## Assignment
When you reach the line with "(** C3: the" in the data below, begin printing lines exactly, and stop once the line with "- rewrite lookup_app_l" has been printed.

---- Records to use

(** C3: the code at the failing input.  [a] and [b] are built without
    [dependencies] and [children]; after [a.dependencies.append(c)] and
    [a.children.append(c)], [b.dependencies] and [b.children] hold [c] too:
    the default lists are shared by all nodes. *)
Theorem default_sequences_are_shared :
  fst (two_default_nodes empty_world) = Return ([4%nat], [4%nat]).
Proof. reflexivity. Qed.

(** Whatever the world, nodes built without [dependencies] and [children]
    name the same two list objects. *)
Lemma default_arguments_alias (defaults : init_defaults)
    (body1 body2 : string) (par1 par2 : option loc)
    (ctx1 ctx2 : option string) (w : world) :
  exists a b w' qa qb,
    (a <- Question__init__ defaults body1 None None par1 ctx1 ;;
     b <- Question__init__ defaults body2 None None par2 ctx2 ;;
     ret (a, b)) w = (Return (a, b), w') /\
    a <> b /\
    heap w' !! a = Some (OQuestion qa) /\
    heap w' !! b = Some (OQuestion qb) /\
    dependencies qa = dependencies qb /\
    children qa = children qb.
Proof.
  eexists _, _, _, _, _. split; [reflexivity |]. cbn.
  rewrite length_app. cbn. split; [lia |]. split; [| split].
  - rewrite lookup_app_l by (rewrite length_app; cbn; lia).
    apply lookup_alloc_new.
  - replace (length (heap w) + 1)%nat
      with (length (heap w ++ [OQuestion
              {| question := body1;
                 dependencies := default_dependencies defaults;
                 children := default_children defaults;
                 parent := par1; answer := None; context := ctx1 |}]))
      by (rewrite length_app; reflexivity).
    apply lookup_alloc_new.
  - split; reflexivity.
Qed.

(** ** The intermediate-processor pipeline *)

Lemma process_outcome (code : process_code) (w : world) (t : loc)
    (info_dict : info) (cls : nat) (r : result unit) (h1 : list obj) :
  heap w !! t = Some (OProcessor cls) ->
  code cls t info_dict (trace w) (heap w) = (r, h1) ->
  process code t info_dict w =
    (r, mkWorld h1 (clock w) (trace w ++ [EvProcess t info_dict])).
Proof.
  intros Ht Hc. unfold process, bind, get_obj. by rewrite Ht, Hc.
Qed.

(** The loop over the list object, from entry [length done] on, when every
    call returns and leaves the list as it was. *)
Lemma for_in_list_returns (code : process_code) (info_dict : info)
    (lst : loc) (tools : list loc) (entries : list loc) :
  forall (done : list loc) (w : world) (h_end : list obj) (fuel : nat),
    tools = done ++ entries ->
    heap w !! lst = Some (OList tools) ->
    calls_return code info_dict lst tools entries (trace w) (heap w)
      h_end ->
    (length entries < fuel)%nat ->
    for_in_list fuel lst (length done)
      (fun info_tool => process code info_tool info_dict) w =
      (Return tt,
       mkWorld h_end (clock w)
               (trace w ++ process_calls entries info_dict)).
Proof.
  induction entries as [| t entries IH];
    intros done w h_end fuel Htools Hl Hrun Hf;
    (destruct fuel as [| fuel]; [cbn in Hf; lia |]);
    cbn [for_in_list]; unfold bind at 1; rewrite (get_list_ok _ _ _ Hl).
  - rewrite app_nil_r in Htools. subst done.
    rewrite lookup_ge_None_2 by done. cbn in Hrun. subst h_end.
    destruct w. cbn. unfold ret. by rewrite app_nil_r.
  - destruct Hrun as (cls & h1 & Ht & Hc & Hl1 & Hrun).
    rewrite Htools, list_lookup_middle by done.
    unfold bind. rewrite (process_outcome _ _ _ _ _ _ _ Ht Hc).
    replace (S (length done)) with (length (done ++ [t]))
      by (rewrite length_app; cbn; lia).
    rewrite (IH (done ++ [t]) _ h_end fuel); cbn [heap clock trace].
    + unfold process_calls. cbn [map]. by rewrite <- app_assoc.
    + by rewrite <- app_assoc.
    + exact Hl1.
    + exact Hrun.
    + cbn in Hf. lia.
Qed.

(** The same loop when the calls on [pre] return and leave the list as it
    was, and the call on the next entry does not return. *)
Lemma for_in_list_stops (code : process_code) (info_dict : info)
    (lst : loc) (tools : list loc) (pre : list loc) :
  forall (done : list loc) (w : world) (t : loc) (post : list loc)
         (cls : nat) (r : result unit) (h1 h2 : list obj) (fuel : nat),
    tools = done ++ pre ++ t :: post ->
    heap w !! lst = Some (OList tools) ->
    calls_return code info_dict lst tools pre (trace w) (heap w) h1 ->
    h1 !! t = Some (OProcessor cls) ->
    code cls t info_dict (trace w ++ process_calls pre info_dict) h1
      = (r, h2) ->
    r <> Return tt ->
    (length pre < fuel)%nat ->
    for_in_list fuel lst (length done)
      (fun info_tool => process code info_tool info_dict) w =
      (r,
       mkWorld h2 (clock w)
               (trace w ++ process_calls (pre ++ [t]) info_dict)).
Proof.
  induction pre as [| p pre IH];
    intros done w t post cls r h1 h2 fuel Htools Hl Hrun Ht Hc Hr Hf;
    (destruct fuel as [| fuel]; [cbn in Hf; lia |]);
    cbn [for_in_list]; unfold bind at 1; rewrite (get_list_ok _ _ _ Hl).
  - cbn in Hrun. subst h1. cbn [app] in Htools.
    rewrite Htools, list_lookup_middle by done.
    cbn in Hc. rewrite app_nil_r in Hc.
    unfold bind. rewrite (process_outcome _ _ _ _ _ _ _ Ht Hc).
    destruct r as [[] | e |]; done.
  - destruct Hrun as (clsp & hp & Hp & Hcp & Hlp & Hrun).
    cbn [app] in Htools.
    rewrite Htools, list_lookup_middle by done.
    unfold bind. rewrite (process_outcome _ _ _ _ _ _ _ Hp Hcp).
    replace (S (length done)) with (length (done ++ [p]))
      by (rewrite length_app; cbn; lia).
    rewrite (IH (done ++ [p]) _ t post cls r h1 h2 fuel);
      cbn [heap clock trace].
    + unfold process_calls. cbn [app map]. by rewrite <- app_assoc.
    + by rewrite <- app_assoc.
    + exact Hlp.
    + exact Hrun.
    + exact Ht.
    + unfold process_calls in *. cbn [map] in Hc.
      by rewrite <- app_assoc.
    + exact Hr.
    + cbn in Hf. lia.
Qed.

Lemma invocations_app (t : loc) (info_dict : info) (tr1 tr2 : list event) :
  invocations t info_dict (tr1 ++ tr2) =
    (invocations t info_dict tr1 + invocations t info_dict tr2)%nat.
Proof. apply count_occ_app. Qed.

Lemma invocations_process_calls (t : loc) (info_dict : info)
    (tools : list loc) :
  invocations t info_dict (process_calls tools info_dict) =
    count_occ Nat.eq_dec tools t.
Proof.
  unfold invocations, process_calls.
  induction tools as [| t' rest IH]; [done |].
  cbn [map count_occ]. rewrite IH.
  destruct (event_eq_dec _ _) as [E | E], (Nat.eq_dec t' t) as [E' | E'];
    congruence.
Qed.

--------
---- Records to use

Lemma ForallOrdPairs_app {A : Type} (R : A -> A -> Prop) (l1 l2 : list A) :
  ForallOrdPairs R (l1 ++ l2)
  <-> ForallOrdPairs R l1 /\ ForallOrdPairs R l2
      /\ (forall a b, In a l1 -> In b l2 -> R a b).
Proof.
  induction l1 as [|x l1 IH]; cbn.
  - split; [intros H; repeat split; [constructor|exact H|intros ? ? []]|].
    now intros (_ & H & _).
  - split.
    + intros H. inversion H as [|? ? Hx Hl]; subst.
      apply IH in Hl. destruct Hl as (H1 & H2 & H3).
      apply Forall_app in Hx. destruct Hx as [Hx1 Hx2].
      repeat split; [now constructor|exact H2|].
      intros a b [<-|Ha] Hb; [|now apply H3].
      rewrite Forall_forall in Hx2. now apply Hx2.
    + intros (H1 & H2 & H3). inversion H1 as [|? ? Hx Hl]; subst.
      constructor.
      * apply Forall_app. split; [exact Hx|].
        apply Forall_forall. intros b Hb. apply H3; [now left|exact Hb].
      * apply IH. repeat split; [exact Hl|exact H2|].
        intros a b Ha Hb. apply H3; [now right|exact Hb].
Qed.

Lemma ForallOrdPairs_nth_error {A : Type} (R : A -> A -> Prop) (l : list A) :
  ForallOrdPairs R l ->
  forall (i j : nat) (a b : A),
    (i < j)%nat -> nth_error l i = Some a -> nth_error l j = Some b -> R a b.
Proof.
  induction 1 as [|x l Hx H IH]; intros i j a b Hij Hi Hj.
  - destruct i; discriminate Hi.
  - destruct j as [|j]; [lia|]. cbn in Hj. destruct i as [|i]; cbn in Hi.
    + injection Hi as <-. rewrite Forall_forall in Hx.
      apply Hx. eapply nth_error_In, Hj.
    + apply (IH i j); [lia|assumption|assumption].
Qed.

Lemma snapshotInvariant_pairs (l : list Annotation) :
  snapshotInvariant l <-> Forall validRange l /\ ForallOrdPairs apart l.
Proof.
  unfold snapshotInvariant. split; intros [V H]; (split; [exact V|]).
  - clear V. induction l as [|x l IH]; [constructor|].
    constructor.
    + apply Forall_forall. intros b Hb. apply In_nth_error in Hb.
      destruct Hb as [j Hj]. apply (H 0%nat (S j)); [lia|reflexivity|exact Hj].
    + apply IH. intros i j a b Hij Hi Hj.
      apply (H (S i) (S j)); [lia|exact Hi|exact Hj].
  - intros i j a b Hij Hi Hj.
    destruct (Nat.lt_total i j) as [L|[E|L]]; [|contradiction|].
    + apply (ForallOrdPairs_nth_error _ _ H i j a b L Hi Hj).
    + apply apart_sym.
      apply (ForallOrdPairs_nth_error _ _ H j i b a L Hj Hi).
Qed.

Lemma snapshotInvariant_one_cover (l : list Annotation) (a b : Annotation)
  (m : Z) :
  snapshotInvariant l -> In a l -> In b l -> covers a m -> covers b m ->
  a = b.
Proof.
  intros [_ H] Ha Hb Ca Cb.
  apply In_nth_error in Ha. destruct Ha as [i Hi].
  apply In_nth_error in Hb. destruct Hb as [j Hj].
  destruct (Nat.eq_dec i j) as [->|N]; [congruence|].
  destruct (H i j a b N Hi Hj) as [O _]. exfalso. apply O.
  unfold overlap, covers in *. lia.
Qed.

--------

## Written solution
(** C3: the code at the failing input.  [a] and [b] are built without
    [dependencies] and [children]; after [a.dependencies.append(c)] and
    [a.children.append(c)], [b.dependencies] and [b.children] hold [c] too:
    the default lists are shared by all nodes. *)
Theorem default_sequences_are_shared :
  fst (two_default_nodes empty_world) = Return ([4%nat], [4%nat]).
Proof. reflexivity. Qed.

(** Whatever the world, nodes built without [dependencies] and [children]
    name the same two list objects. *)
Lemma default_arguments_alias (defaults : init_defaults)
    (body1 body2 : string) (par1 par2 : option loc)
    (ctx1 ctx2 : option string) (w : world) :
  exists a b w' qa qb,
    (a <- Question__init__ defaults body1 None None par1 ctx1 ;;
     b <- Question__init__ defaults body2 None None par2 ctx2 ;;
     ret (a, b)) w = (Return (a, b), w') /\
    a <> b /\
    heap w' !! a = Some (OQuestion qa) /\
    heap w' !! b = Some (OQuestion qb) /\
    dependencies qa = dependencies qb /\
    children qa = children qb.
Proof.
  eexists _, _, _, _, _. split; [reflexivity |]. cbn.
  rewrite length_app. cbn. split; [lia |]. split; [| split].
  - rewrite lookup_app_l by (rewrite length_app; cbn; lia).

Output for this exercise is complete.